If there's a lapse, it's things like the size of the bezel around Google's circular AMOLED display. It's a bright panel — up to 1,000 nits — and it supports always-on, but the black boundary looks chunky compared to the slim surround of rival smartwatches. That's less noticeable with Wear OS' darker watch faces, but a lot more glaring if you pick something brighter.

A big focus of health and fitness

It's clear that Google has picked up on the fact that health and fitness are key reasons people strap a smartwatch to their wrist. Leaning into the fact that it now owns Fitbit is the obvious result, and so the Pixel Watch can do things like measure your heart rate, show your sleep score, and track 40 different types of workouts. Fitbit's clever Daily Readiness system, which figures out just how prepared you are to actually exercise based on factors like sleep, may also be a welcome addition for anybody who has felt hounded by their Apple Watch's relentless demands to work out.

AFib measuring is basically table-stakes for a new smartwatch these days, but Fitbit's collection of extra workouts and mindfulness sessions as part of the Fitbit Premium subscription might be worth the payment for those serious about exercise. Google will bundle six months, after which you'll have to cough up more to keep the subscription. It also includes the Wellness Report and Health Metrics Dashboard.

Only Android users need apply

Of course, we're not constantly working out. A smartwatch also has to deliver a curated smartphone experience to the wrist, neither overwhelming nor leaving you shortchanged. Honestly, I still prefer the capabilities of the Google Assistant to those of Siri on the Apple Watch.
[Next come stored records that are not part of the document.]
(* ===== verification/DeltaExamples.v ===== *)
(** * The delta matcher on concrete books

    Books on which the hypotheses of the theorems about the matcher hold, and
    books on which the matcher does not do what its comments say. *)

From S2P Require Import Prelude Ray Orders Samples Rules Accounts Pool Book ConsensusTypes Delta DeltaProps.
Open Scope Z_scope.

(** A partial order between [lo] and [hi] and an exact order over [hi], each with
    its limit in the tokens of its own side and its gas. *)
Definition sample_partial (hash : B256) (bid : bool) (lp lo hi g : Z) : BookOrder :=
  {| order := PartialStanding {| ps_ref_id := hash; ps_min_amount_in := lo; ps_max_amount_in := hi;
       ps_max_extra_fee_asset0 := 10; ps_min_price := lp; ps_use_internal := false;
       ps_asset_in := if bid then 2 else 1; ps_asset_out := if bid then 1 else 2; ps_recipient := 0;
       ps_hook_data := []; ps_nonce := 1; ps_deadline := 5000; ps_meta := sample_meta hash |};
     priority_data := {| price := lp; volume := hi; gas := g; gas_units := 0 |};
     invalidates := []; pool_id := 7; is_currently_valid := None; is_bid := bid; is_valid := true;
     valid_block := 1; order_id := sample_id hash hash 7 Limit; tob_reward := 0; cancel_requested := false |}.

Definition sample_exact (hash : B256) (bid : bool) (lp hi g : Z) : BookOrder :=
  {| order := ExactStanding {| es_ref_id := hash; es_exact_in := true; es_amount := hi;
       es_max_extra_fee_asset0 := 10; es_min_price := lp; es_use_internal := false;
       es_asset_in := if bid then 2 else 1; es_asset_out := if bid then 1 else 2; es_recipient := 0;
       es_hook_data := []; es_nonce := 1; es_deadline := 5000; es_meta := sample_meta hash |};
     priority_data := {| price := lp; volume := hi; gas := g; gas_units := 0 |};
     invalidates := []; pool_id := 7; is_currently_valid := None; is_bid := bid; is_valid := true;
     valid_block := 1; order_id := sample_id hash hash 7 Limit; tob_reward := 0; cancel_requested := false |}.

Definition sample_matcher (bs ks : list BookOrder) : DeltaMatcher :=
  {| dm_book := {| book_id := 7; book_amm := None; bids := bs; asks := ks |};
     dm_fee := 0; solve_for_t0 := false; amm_start_location := None |}.

(** A bid that pays up to two T1 for one T0, and an ask that takes one. *)
Definition crossing : DeltaMatcher :=
  sample_matcher [sample_partial 1 true (10 ^ 27 / 2) 100 1000 1]
                 [sample_partial 2 false (10 ^ 27) 100 1000 1].

Definition found {A} (o : outcome (option A)) (a : A) : A :=
  match o with Ret (Some a') => a' | _ => a end.
Definition finds {A} (o : outcome (option A)) : bool :=
  match o with Ret (Some _) => true | _ => false end.

Lemma finds_found {A} (o : outcome (option A)) a : finds o = true -> o = Ret (Some (found o a)).
Proof. by destruct o as [[]|]. Qed.

Definition value_of {A} (o : outcome A) (a : A) : A := match o with Ret a' => a' | Panic => a end.
Definition returns {A} (o : outcome A) : bool := match o with Ret _ => true | Panic => false end.

Lemma returns_value {A} (o : outcome A) a : returns o = true -> o = Ret (value_of o a).
Proof. by destruct o. Qed.

Lemma Ret_inj {A} (a b : A) : Ret a = Ret b -> a = b.
Proof. by intros [= ->]. Qed.

Section delta_examples.
#[local] Existing Instance iter_by_encoding.
#[local] Existing Instance arith_Z.
#[local] Existing Instance uniswap_ratios.
#[local] Existing Instance sample_ticks.
#[local] Existing Instance sample_hasher.

Definition no_solution : UcpSolution := {| ucp := 0; killed := ∅; partial_fills := None; reward_t0 := 0 |}.
Definition no_pool_solution : PoolSolution :=
  {| sol_id := 0; sol_ucp := 0; sol_searcher := None; sol_amm_quantity := None; sol_limit := [];
     sol_reward_t0 := 0; sol_fee := 0 |}.

Lemma uniswap_max : 0 < MAX_SQRT_RATIO <= 2 ^ 160.
Proof. split; vm_compute; [reflexivity|discriminate]. Qed.

Lemma crossing_bids_ok : bids_ok (dm_book crossing).
Proof.
  intros o lp Ho H. apply list_elem_of_singleton in Ho. subst o. apply Ret_inj in H. subst lp.
  vm_compute. discriminate.
Qed.

Lemma crossing_sized : Forall sized (all_orders (dm_book crossing)).
Proof. repeat constructor; vm_compute; discriminate. Qed.

Lemma price_search_ends_witness : is_Some (solve_run crossing).
Proof. apply (price_search_ends crossing); [apply uniswap_max|apply crossing_bids_ok]. Defined.


Definition crossing_solution : PoolSolution := value_of (solution crossing None) no_pool_solution.

Lemma crossing_solved : solution crossing None = Ret crossing_solution.
Proof. apply returns_value. vm_compute. reflexivity. Qed.

Lemma fills_respect_limits_witness :
  oo_outcome <$> sol_limit crossing_solution = [CompleteFill; CompleteFill] /\
  oo_id <$> sol_limit crossing_solution = order_id <$> all_orders (dm_book crossing).
Proof.
  split; [vm_compute; reflexivity|].
  apply (fills_respect_limits crossing None crossing_solution); [apply crossing_sized|reflexivity|
    apply uniswap_max|apply crossing_bids_ok|apply crossing_solved].
Defined.

Lemma sample_partial_pays hash (bid : bool) lp lo hi g :
  0 <= lp -> (if bid then 1 <= g else const_1e27 <= lp * g) ->
  0 < hi -> 0 <= g -> hi + g <= u128_max -> lp * (hi + g) / const_1e27 + g <= u128_max ->
  exact_in_order (sample_partial hash bid lp lo hi g) lp g.
Proof. intros H1 H2 H3 H4 H5 H6. split; try done; by destruct bid. Qed.

Lemma filled_order_meets_limit_witness :
  exists y, paid_price 0 (sample_partial 1 true (10 ^ 27 / 2) 100 1000 1) (sol_ucp crossing_solution) = Ret y /\
    10 ^ 27 / 2 <= y.
Proof.
  apply (filled_order_meets_limit crossing None crossing_solution 0 _
    {| oo_id := sample_id 1 1 7 Limit; oo_outcome := CompleteFill |} (10 ^ 27 / 2) 1);
    [apply crossing_sized|reflexivity|apply uniswap_max|apply crossing_bids_ok|
     split; vm_compute; [discriminate|reflexivity]|apply crossing_solved|reflexivity|
     vm_compute; reflexivity|reflexivity|].
  apply sample_partial_pays; vm_compute; try discriminate; reflexivity.
Defined.

Lemma gas_orders_never_partial_witness :
  let ol := value_of (order_liquidity crossing (10 ^ 27) ∅) empty_liquidity in
  net_t1 ol = 1000 /\ bid_slack ol = (0, 0) /\ ask_slack ol = (0, 0) /\ killable_orders ol = [].
Proof.
  set (ol := value_of (order_liquidity crossing (10 ^ 27) ∅) empty_liquidity).
  split; [vm_compute; reflexivity|].
  apply (gas_orders_never_partial crossing (10 ^ 27) ∅ ol); [reflexivity + (vm_compute; discriminate)|..].
  - intros o ->%list_elem_of_singleton. split; [reflexivity|]. exists (10 ^ 27 / 2), 1.
    apply sample_partial_pays; vm_compute; try discriminate; reflexivity.
  - intros o ->%list_elem_of_singleton. split; [reflexivity|]. exists (10 ^ 27), 1.
    apply sample_partial_pays; vm_compute; try discriminate; reflexivity.
  - apply returns_value. vm_compute. reflexivity.
Defined.

(** ** What the comments do not say *)

(** An exact bid at the clearing price is counted in the balance and then left
    unfilled, because only what the partial bids may take is handed out: the ask
    is filled with 300 and nothing is on the other side. *)
Definition exact_at_price : DeltaMatcher :=
  sample_matcher [sample_exact 1 true (10 ^ 27) 300 0] [sample_partial 2 false (10 ^ 27) 100 1000 0].

Lemma exact_bid_left_unfilled :
  let ps := value_of (solution exact_at_price None) no_pool_solution in
  sol_ucp ps = 10 ^ 27 /\ oo_outcome <$> sol_limit ps = [Unfilled; PartialFill 300].
Proof. vm_compute. split; reflexivity. Qed.

(** At a price of a quarter T1 per T0 the bids that bring 100 T1 take 400 T0; the
    cost is computed as 25 T0, and 375 of the 400 T0 the market holds are given
    away as a reward. *)
Lemma excess_cost_misconverted m : solve_for_t0 m = false ->
  settle_demand m (10 ^ 27 / 4) [] 400 100 0 100 true = Ret (PartialFillEq 100 0 375) /\
  inverse_quantity (10 ^ 27 / 4) 100 false = Ret 400.
Proof. intros Ht. unfold settle_demand. rewrite Ht. split; vm_compute; reflexivity. Qed.

(** With more T1 than the asks can drain, the amount to kill is computed from what
    the bids can add, and wraps around when that is more. *)
Lemma kill_target_wraps m ko :
  settle_supply m (10 ^ 27) ko 0 10 0 11 true =
    Ret (MoreSupply (check_killable_orders ko true u128_max).2).
Proof. reflexivity. Qed.
End delta_examples.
The Pixel Watch won't work with your iPhone, as Google is taking a page out of Apple's playbook and making its smartwatch an adjunct only for Android. It'll work with Pixel phones or any other Android 8.0+ device.

I don't think that's going to be an issue with potential users. In fact, the more frequent question I get asked is from Android users wondering if an Apple Watch will work with their smartphone. In the end, it's a balance of integration versus broader sales, though we'll have to wait to see just how well, and tightly, Google's smartwatch plays with the Pixel 7 and Pixel 7 Pro also announced today.
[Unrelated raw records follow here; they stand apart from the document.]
(* ===== verification/Assets.v ===== *)
(** * The assets of a bundle

    The model of [crates/types/primitives/src/contract_payloads/asset]: the array
    of the assets ([mod.rs]), what a stage of a bundle borrows from Uniswap
    ([state.rs]) and the builder over the four stages ([builder.rs]). *)

From Stdlib Require Import Sorted.
From S2P Require Import Prelude Ray Orders Rules Accounts Pool Book.
Open Scope Z_scope.

(** ** Data *)

Record Asset := {
  addr : Address;
  save : u128;
  take : u128;
  settle : u128
}.

Record BorrowStateTracker := {
  bs_take : u128;
  contract_liquid : u128;
  bs_settle : u128;
  bs_save : u128
}.

Abbreviation StageTracker := (gmap Address BorrowStateTracker) (only parsing).

Record AssetArray := {
  assets : list Asset;
  assets_idx : gmap Address nat
}.

Inductive AssetBuilderStage := StSwap | StReward | StTopOfBlock | StUserOrder.

Record AssetBuilder := {
  st_swaps : StageTracker;
  st_rewards : StageTracker;
  st_top_of_block : StageTracker;
  st_user_orders : StageTracker;
  builder_assets : AssetArray
}.

(** ** One asset in one stage *)

Module BorrowState.
Implicit Types (t : BorrowStateTracker) (q : u128).

Definition new : BorrowStateTracker :=
  {| bs_take := 0; contract_liquid := 0; bs_settle := 0; bs_save := 0 |}.

Definition loan t q : BorrowStateTracker :=
  {| bs_take := u128_wrap (bs_take t + q); contract_liquid := contract_liquid t;
     bs_settle := u128_wrap (bs_settle t + q); bs_save := bs_save t |}.

Definition set_liquid t q : BorrowStateTracker :=
  {| bs_take := bs_take t; contract_liquid := q; bs_settle := bs_settle t; bs_save := bs_save t |}.

Definition allocate t q : BorrowStateTracker :=
  let t' := if contract_liquid t <? q then loan t (q - contract_liquid t) else t in
  set_liquid t' (Z.max 0 (contract_liquid t - q)).

Definition owe t q : BorrowStateTracker :=
  {| bs_take := bs_take t; contract_liquid := contract_liquid t;
     bs_settle := u128_wrap (bs_settle t + q); bs_save := bs_save t |}.

Definition reward t q : BorrowStateTracker :=
  {| bs_take := u128_wrap (bs_take t + q); contract_liquid := contract_liquid t;
     bs_settle := bs_settle t; bs_save := bs_save t |}.

Definition take_out t q : BorrowStateTracker :=
  {| bs_take := u128_wrap (bs_take t + q); contract_liquid := u128_wrap (contract_liquid t + q);
     bs_settle := bs_settle t; bs_save := bs_save t |}.

Definition recieve t q : BorrowStateTracker := set_liquid t (u128_wrap (contract_liquid t + q)).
Is there enough here for Fitbit fans?

The big question is whether Fitbit wearers will decide there's enough here to make it worth switching. If they're iPhone users, obviously, the idea is a non-starter. But that's not the only reason they might have second thoughts.
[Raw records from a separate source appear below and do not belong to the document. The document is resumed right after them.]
(* ===== verification/BundleProps.v ===== *)
(** * Bundles are well formed, recoverable and funded

    The properties of [Bundle]: what a bundle that is built holds for every
    solution, that its indices lead where they should, that the orders in it are
    recognised on the chain, and that the amounts it borrows cover its payments. *)

From Stdlib Require Import Sorted.
From S2P Require Import Prelude Ray Orders Samples Storage Rules Accounts Pool Donation Book ConsensusTypes Delta DeltaProps Assets Payload OrderKeys Bundle.
Open Scope Z_scope.

Lemma and_try_Ok {A B E} (m : outcome (result A E)) (k : A -> outcome (result B E)) b :
  and_try m k = Ret (Ok b) -> exists a, m = Ret (Ok a) /\ k a = Ret (Ok b).
Proof.
  unfold and_try. intros (x & Hm & H)%bind_Ret. destruct x as [a|e]; [eauto|discriminate].
Qed.

(** ** The share of the liquidity providers *)

Lemma round_half_even_near e n : 0 <= e -> 2 * Z.abs (round_half_even e n - n) <= 2 ^ e.
Proof.
  intros He. assert (0 < 2 ^ e) as Hp by lia.
  pose proof (Z.div_mod n (2 ^ e) ltac:(lia)) as Hd.
  pose proof (Z.mod_pos_bound n (2 ^ e) Hp) as Hr. unfold round_half_even.
  set (q := n / 2 ^ e) in *. set (r := n mod 2 ^ e) in *. set (d := 2 ^ e) in *.
  destruct (Z.ltb_spec d (2 * r)), (Z.eqb_spec (2 * r) d), (Z.odd q); cbn; lia.
Qed.

(** Rounding to 53 bits changes a number by less than a 2 ^ 52th of it. *)
Lemma round53_near n : 0 <= n -> 2 ^ 53 * Z.abs (round53 n - n) <= n.
Proof.
  intros Hn. unfold round53. destruct (Z.max_spec 0 (Z.log2 n - 52)) as [[Hlt ->]|[Hle ->]].
  - pose proof (round_half_even_near (Z.log2 n - 52) n ltac:(lia)) as H.
    pose proof (Z.log2_spec n ltac:(destruct (Z.eq_dec n 0) as [->|]; [cbn in Hlt; lia|lia])) as [Hl _].
    replace (Z.log2 n) with (52 + (Z.log2 n - 52)) in Hl at 1 by lia.
    rewrite Z.pow_add_r in Hl by lia. set (d := 2 ^ (Z.log2 n - 52)) in *. lia.
  - pose proof (round_half_even_near 0 n ltac:(lia)) as H. change (2 ^ 0) with 1 in H. lia.
Qed.

(** The providers get three quarters of the fees up to the precision of the
    float, and never more than the fees. *)
Lemma lp_split_bounds fees : 0 <= fees ->
  0 <= lp_split fees <= fees /\ 2 ^ 50 * Z.abs (4 * lp_split fees - 3 * fees) <= 2 ^ 52 + fees.
Proof.
  intros Hf. unfold lp_split. pose proof (round53_near fees Hf) as H1. set (x := round53 fees) in *.
  assert (0 <= x) by lia. pose proof (round53_near (3 * x) ltac:(lia)) as H2.
  set (y := round53 (3 * x)) in *. pose proof (Z.div_mod y 4 ltac:(lia)).
  pose proof (Z.mod_pos_bound y 4 ltac:(lia)). lia.
Qed.

(** ** What is placed for a solution *)

(** A user order with its outcome, its flows and the contract order made of it. *)
Record Fill := {
  fi_outcome : OrderOutcome;
  fi_order : BookOrder;
  fi_in : u128;
  fi_out : u128;
  fi_fee : u128;
  fi_user : UserOrder
}.

Record Placed := {
  pl_solution : PoolSolution;
  pl_t0 : Address;
  pl_t1 : Address;
  pl_store : Z;
  pl_snapshot : BaselinePoolState;
  pl_index : Z;
  pl_index0 : Z;
  pl_index1 : Z;
  pl_price : Ray;
  pl_tob : option (OrderWithStorageData TopOfBlockOrder * ContractToB);
  pl_fills : list Fill;
  pl_net : PoolSwapResult;
  pl_donated : u128;
  pl_saved : u128;
  pl_rewards : RewardsUpdate * option RewardsUpdate
}.

Section props.
Context `{HI : HashIter} `{AL : ArithLib} `{OH : OrderHasher} `{SR : SqrtRatios} `{TL : TickLib}
  `{RH : RewardHasher} `{OC : !OrderCrypto} `{SL : SortLib}.
Implicit Types (o : BookOrder) (bl : Building) (s : PoolSolution) (out : OrderOutcome) (x : Fill)
  (pl : Placed) (pools : Pools) (obp : OrdersByPool) (b : AssetBuilder).

(** The calls on the builder for an order and for a solution. *)
Definition fill_op (x : Fill) : BuilderOp :=
  OpExternal StUserOrder (token_in (order (fi_order x))) (token_out (order (fi_order x)))
    (fi_in x) (fi_out x).

Definition tob_ops (t0 : Address) (x : option (OrderWithStorageData TopOfBlockOrder * ContractToB))
    : list BuilderOp :=
  match x with
  | Some (t, c) => [OpExternal StTopOfBlock (tob_asset_in (order t)) (tob_asset_out (order t))
                      (tob_quantity_in (order t)) (tob_quantity_out (order t));
                    OpGasFee StTopOfBlock t0 (ct_gas_used_asset_0 c)]
  | None => []
  end.

Definition pool_ops (pl : Placed) : list BuilderOp :=
  let '(i, j) := if zero_for_one (pl_net pl) then (pl_t0 pl, pl_t1 pl) else (pl_t1 pl, pl_t0 pl) in
  [OpUniswap StSwap i j (input (pl_net pl)) (output (pl_net pl)); OpAllocate StReward (pl_t0 pl) (pl_donated pl);
   OpAllocate StReward (pl_t0 pl) (pl_saved pl); OpGasFee StReward (pl_t0 pl) (pl_saved pl)].

Definition placed_ops (pl : Placed) : list BuilderOp :=
  tob_ops (pl_t0 pl) (pl_tob pl) ++ (fill_op <$> pl_fills pl) ++ pool_ops pl.

Definition placed_pair (pl : Placed) : Pair :=
  {| index0 := pl_index0 pl; index1 := pl_index1 pl; store_index := pl_store pl; price_1over0 := pl_price pl |}.

Definition opt_list {A} (x : option A) : list A := match x with Some a => [a] | None => [] end.

Definition place (bl : Building) (pl : Placed) : Building :=
  {| bl_pairs := bl_pairs bl ++ [placed_pair pl];
     bl_assets := foldl run_op (bl_assets bl) (placed_ops pl);
     bl_users := bl_users bl ++ (fi_user <$> pl_fills pl);
     bl_tobs := bl_tobs bl ++ opt_list (snd <$> pl_tob pl);
     bl_updates := bl_updates bl ++ updates_of (pl_net pl) (pl_index pl) (pl_rewards pl) |}.

(** The orders that the outcomes fill, each taken from the list once. *)
Fixpoint filled_orders (outs : list OrderOutcome) (l : gmap OrderId BookOrder)
    : list (OrderOutcome * BookOrder) :=
  match outs with
  | [] => []
  | out :: outs' =>
      (if outcome_is_filled out then (fun o => (out, o)) <$> opt_list (l !! oo_id out) else []) ++
      filled_orders outs' (delete (oo_id out) l)
  end.

(** ** The steps of the construction *)

Definition fill_made (ucp : Ray) (fee : u32) (shared : bool) (i : nat) x : Prop :=
  order_flows (fi_outcome x) (fi_order x) ucp fee = Ret (fi_in x, fi_out x, fi_fee x) /\
  contract_order shared (fi_outcome x) (fi_order x) i = Ret (Ok (fi_user x)).

Definition total_fees (fees : u128) (xs : list Fill) : u128 := foldl u128_sat_add fees (fi_fee <$> xs).

Lemma apply_user_order_inv out o ucp fee shared i bl bl' q :
  apply_user_order out (Some o) ucp fee shared i bl = Ret (Ok (bl', q)) ->
  exists x, fi_outcome x = out /\ fi_order x = o /\ fi_fee x = q /\ fill_made ucp fee shared i x /\
    bl' = push_user bl (fi_user x) (run_op (bl_assets bl) (fill_op x)).
Proof.
  unfold apply_user_order. cbn [unwrap mbind outcome_bind]. intros (_ & _ & H)%bind_Ret.
  apply bind_Ret in H as ([[qi qo] f] & Hf & H). apply and_try_Ok in H as (u & Hu & [= <- <-]).
  exists {| fi_outcome := out; fi_order := o; fi_in := qi; fi_out := qo; fi_fee := f; fi_user := u |}. done.
Qed.

(** The loop over the outcomes places the orders that they fill. *)
Lemma apply_limit_inv outs l ucp fee shared i bl fees bl' fees' :
  apply_limit outs l ucp fee shared i bl fees = Ret (Ok (bl', fees')) ->
  exists xs, (fun x => (fi_outcome x, fi_order x)) <$> xs = filled_orders outs l /\
    Forall (fill_made ucp fee shared i) xs /\ fees' = total_fees fees xs /\
    bl' = {| bl_pairs := bl_pairs bl; bl_assets := foldl run_op (bl_assets bl) (fill_op <$> xs);
             bl_users := bl_users bl ++ (fi_user <$> xs); bl_tobs := bl_tobs bl; bl_updates := bl_updates bl |}.
Proof.
  revert l bl fees. induction outs as [|out outs IH]; cbn [apply_limit filled_orders]; intros l bl fees H.
  - injection H as <- <-. exists []. cbn. rewrite app_nil_r. by destruct bl.
  - destruct (outcome_is_filled out); cbn [andb] in H;
      [destruct (l !! oo_id out) as [o|] eqn:E; cbn [bool_decide] in H|].
    + rewrite bool_decide_true in H by done. apply and_try_Ok in H as ([bl1 q] & Hx & H).
      apply apply_user_order_inv in Hx as (x & <- & <- & <- & Hok & ->).
      apply IH in H as (xs & Hxs & Hall & -> & ->). exists (x :: xs). cbn. rewrite Hxs, <-app_assoc.
      split; [done|]. split; [by constructor|done].
    + rewrite bool_decide_false in H by (by intros []). by apply IH in H.
    + by apply IH in H.
Qed.

Definition tob_ok (shared : bool) (i : nat) (x : OrderWithStorageData TopOfBlockOrder * ContractToB) : Prop :=
  let j := u16_wrap (Z.of_nat i) in
  if shared then of_tob x.1 j = Ret (Ok x.2) else of_max_gas x.1 j = Ret x.2.

Lemma apply_tob_inv shared t0 i t bl bl' : apply_tob shared t0 i t bl = Ret (Ok bl') ->
  exists c, tob_ok shared i (t, c) /\
    bl' = push_tob bl c (foldl run_op (bl_assets bl) (tob_ops t0 (Some (t, c)))).
Proof.
  unfold apply_tob, tob_ok. destruct shared.
  - intros (c & Hc & [= <-])%and_try_Ok. by exists c.
  - intros (g & Hg & H)%bind_Ret. apply bind_Ret in H as (c & Hc & [= <-]). exists c. split; [done|].
    unfold of_max_gas in Hc. apply bind_Ret in Hc as (sig & _ & Hc). rewrite Hg in Hc. cbn in Hc.
    injection Hc as <-. done.
Qed.

(** What holds of the part of a bundle that is placed for a solution. *)
Record placed_ok obp (shared : bool) (i : nat) pl : Prop := {
  po_index : pl_index pl = u16_wrap (Z.of_nat i);
  po_tob : fst <$> pl_tob pl = sol_searcher (pl_solution pl);
  po_tob_ok : forall y, pl_tob pl = Some y -> tob_ok shared i y;
  po_filled : (fun x => (fi_outcome x, fi_order x)) <$> pl_fills pl =
    filled_orders (sol_limit (pl_solution pl)) (order_list obp (sol_id (pl_solution pl)));
  po_fills : Forall (fill_made (sol_ucp (pl_solution pl)) (sol_fee (pl_solution pl)) shared i) (pl_fills pl);
  po_pool : exists info, tob_swap_info (pl_solution pl) (pl_snapshot pl) = Ret info /\
    pair_price (pl_solution pl) info = Ret (pl_price pl) /\
    settle_pool (pl_solution pl) (pl_snapshot pl) info (lp_split (total_fees 0 (pl_fills pl))) =
      Ret (pl_net pl, pl_donated pl, pl_rewards pl);
  po_saved : pl_saved pl =
    u128_wrap (total_fees 0 (pl_fills pl) - lp_split (total_fees 0 (pl_fills pl)))
}.

(** The orders of a pool are the orders that are for it. *)
Lemma elem_of_orders_by_pool l id o :
  o ∈ default ∅ (orders_by_pool l !! id) <-> o ∈ l /\ pool_id o = id.
Proof.
  induction l as [|o' l IH] using rev_ind; [unfold orders_by_pool; cbn; rewrite lookup_empty; set_solver|].
  unfold orders_by_pool in *. rewrite foldl_app. cbn [foldl]. rewrite lookup_insert.
  destruct (decide (pool_id o' = id)) as [<-|]; cbn [default]; set_solver.
Qed.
Battery life will probably be a significant concern. We've come to expect a daily recharge for our smartwatches, a side-effect of the greater interactions and the bigger displays. The fact that the Pixel Watch has built-in 4G LTE connectivity as an option will also have a hit on the 294 mAh battery.

Google says it should last up to 24 hours, and that a charge — using the bundled USB-C magnetic cable — should take 30 minutes to get to 50% or 80 minutes to 100%. That's not bad for a smartwatch, but a far cry from the days of wear between charges that Fitbit owners are used to.

Flipping the Apple Watch script

I like how the Pixel Watch looks, and how it feels on the wrist. It's sleeker than an Apple Watch, certainly, and the twist-on straps are easy to switch out with Google's new latching system. I wear Apple's smartwatch every day, and while I enjoy the functionality when I'm working — relying on it to help triage messages and emails, among other things — it can be a reminder of my desk when I'm trying to relax.

The Pixel Watch, in contrast, feels like it comes at wearables from the opposite angle: a fitness wearable first, with smartwatch tech baked in. That's an oversimplification, sure, but it seems a lot more like a regular watch than Apple's counterpart. How this will shape Google's Wear OS partners as they design their own future smartwatches is a bigger uncertainty. Google's smartphones have always felt like as much a blueprint for its Android partners as devices in their own right, but the Pixel Watch is a relatively unknown quantity in terms of success.

That success — or otherwise — will be measured over the coming months: first off with the initial reviews, and then as sales kick off. The Pixel Watch starts at $349.99 for the Wi-Fi/Bluetooth version and at $399.99 for the version with 4G LTE.